Было бы смешно видеть в самом симпатичном – и самом беспомощном, за исключением ребенка-инвалида, – персонаже фильма черты самого Ханеке. Безусловно, сам он по профессии – учитель, преподающий в Венской киноакадемии, и совпадение не случайно. И все же воспитательная стратегия Ханеке противоположна печальным попыткам сельского учителя наладить диалог с малолетними подопечными, колеблясь между задушевными увещеваниями и показной строгостью: недаром единственная несмелая попытка учителя объясниться с местным “духовным авторитетом” Пастором терпит крах. Недаром сам Ханеке всегда держит со своими студентами дистанцию – как и со зрителем, отказываясь от любых форм соучастия, сотворчества. В его глазах они равны панибратству: “Я помогу студенту во всем, но пиво с ним пить не пойду”.
Режиссер решительно не верит ни в возможность найти (и тем более наказать) виновных – поскольку виноваты в его вселенной решительно все, ни в идеалистичные попытки определить истинную подоплеку событий. Даже восстановив фактическую канву происшедшего, все равно невозможно разобраться в подлинных мотивах участников – а мотивы всегда важнее фактов. Это Учитель, а не Ханеке в начале фильма обещает при помощи рассказа о стародавних событиях “пролить свет на некоторые события, случившиеся позже в нашей стране”. Из всех вечных вопросов он знает ответ лишь на один: “А был ли мальчик?” Умственно отсталый мальчик, ослепленный другими детьми, бесследно исчезает в финале фильма, будто его и не было – давая жителям деревни и зрителям картины долгожданный шанс забыть обо всем неприятном, отдавшись более очевидным “внешним” проблемам. Например, мировой войне. Но для Ханеке предсмертный взгляд и дикий, животный крик страдающего ребенка остается важнейшим элементом головоломки, с которым публика должна справляться самостоятельно – не получая в качестве подсказки внятного объяснения фабулы.

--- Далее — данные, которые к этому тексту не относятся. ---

Lemma print_number_emits end_ num base s precision flags : - 2 ^ 31 ≤ num < 2 ^ 31 →
  emits end_ (print_number end_ num base s precision flags) (number_text num base s precision flags).
Proof.
  intros Hnum. apply (emits_ext _ _ (λ buf, print_parts end_ (has flags LEFT) (has flags ZEROPAD && negb (has flags LEFT))
    (number_sign num flags) (rev (numeral (dbase base) (if has flags LARGE then large_digits else small_digits)
      (number_size num flags))) s precision buf)); [intros; by apply print_number_parts|].
  rewrite number_text_parts.
  set (d := numeral _ _ _).
  match goal with |- emits _ _ (parts_text ?l ?z (sign_text ?sg) _ _ _) =>
    pose proof (print_parts_emits end_ l z sg (rev d) s precision) as Hp end.
  rewrite rev_involutive in Hp. apply Hp.
  - unfold number_sign, is_byte. repeat case_match; lia.
  - apply Forall_rev. pose proof (dbase_ge base). apply numeral_bytes. lia.
  - destruct (has flags LEFT); [by rewrite !andb_false_r|apply andb_false_r].
Qed.

(** ** Characters and strings *)

Lemma print_char_emits end_ flags width c : emits end_ (print_char end_ flags width c) (char_text flags width c).
Proof.
  assert (is_byte 32) as H32 by (unfold is_byte; lia).
  assert (is_byte (u8 c)) as Hc by (pose proof (Z.mod_pos_bound c (2 ^ 8) eq_refl); by unfold is_byte, u8).
  set (rest := λ k str, str ← put end_ (u8 c) str; put_while (s32 (k - 1)) end_ 32 str).
  assert (Hend : ∀ k, emits end_ (rest k) ([u8 c] ++ times (s32 (k - 1)) 32))
    by (intros; apply (emits_bind end_ (put end_ (u8 c))); [by apply emits_put|by apply emits_put_while]).
  unfold print_char, char_text. destruct (has flags LEFT); cbn [negb].
  - exact (emits_with_bind _ _ rest _ _ _ (emits_with_ret _ _) (Hend width)).
  - rewrite <- times_after by apply s32_range. set (pad := s32 (width - 1)).
    exact (emits_with_bind _ _ rest _ _ _ (emits_with_map _ _ (Z.min pad 0) _
      (emits_put_while end_ pad 32 H32)) (Hend (Z.min pad 0))).
Qed.

(** The least [int] as a width, which ["*"] negates to itself and left-justifies:
    the counter wraps, and the field is as wide as an [int] can say. *)
Example least_width_pads c : char_text LEFT (- 2 ^ 31) c = u8 c :: times (2 ^ 31 - 1) 32.
Proof. reflexivity. Qed.

Lemma NULL_text_bytes : Forall is_byte NULL_text.
Proof. repeat constructor; done. Qed.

Продуктивная жестокость метода, заставляющая человека в зале посмотреть в упор на ослепленного ребенка, пришла на смену прежним формам экранной жестокости, которые Ханеке практиковал во имя пробуждения публики от вечной спячки. Наконец-то мечта режиссера об уничтожении кинематографа-аттракциона сбывается – и его новый фильм оказывается гораздо более беспощадным, чем предыдущие “забавные игры”. Жестокость “Белой ленты” – иная, она чище и правдивей: это невыносимая беспощадность слов доктора, упрекающего многолетнюю любовницу в дряблости кожи и дурном запахе изо рта, или бесстрастность старшей сестры, объясняющей четырехлетнему брату смысл слова “смерть”. Или убийство дочерью Пастора его комнатной птички, буквально распятой на экране.
Говоря о “первом причастии”, которого так нетерпеливо ждут и взрослые, и несовершеннолетние герои фильма – будто видят в нем надежду на примирение и искупление всевозможных грехов, – Ханеке имеет в виду именно это: жестокость слова и изображения, служащая прививкой от равнодушия. Здесь и проявляется подлинное значение заголовка фильма. Весь он – своеобразная “белая лента”, белизна которой проявляется постепенно, высветляя темный кадр-негатив в самом начале и снова сгущаясь тьмой в конце. Проявляется физически, в зимних заснеженных пейзажах, в замороженности эмоций. Это лакмусовая бумажка, показатели которой индивидуальны для каждого смотрящего. Абстрактный абсолют добра и зла, обозначенный еще в Писании и потому не произнесенный с экрана вслух, ясен героям по умолчанию – и потому стерт до неузнаваемости, бесполезен. Не воюя с Богом, который не смог позаботиться о справедливости миропорядка, Ханеке спокойно констатирует факт его отсутствия – в ключевой сцене, где мальчик балансирует на перекладине, идя над пропастью, и дает Всевышнему возможность наказать себя за грехи. Тот молчит. “Значит, он мной доволен”, – делает вывод юнец (заметим, сын пастора).
Ханеке уверенно отказывается от всех своих привычных ноу-хау: лучший его фильм – еще и самый рискованный. Здесь нет резкого монтажа, когда сцены будто обрезаны скальпелем, когда действие обрывается в самый напряженный момент, и зритель проваливается в черноту. Нет статичной камеры, беспощадно фиксирующей глазом скучающего наблюдателя очередную трагедию – да и вообще, ни одна из трагедий в объектив не попадает, кроме, разве что, сцены уничтожения крестьянским сыном поля с хозяйской капустой. Даже черно-белое изображение не создает эффекта стилизации, “культурной игры”. Сам режиссер заявляет, что использовал ч/б лишь потому, что все его источники – хроника и фотографии начала XX века – были черно-белыми.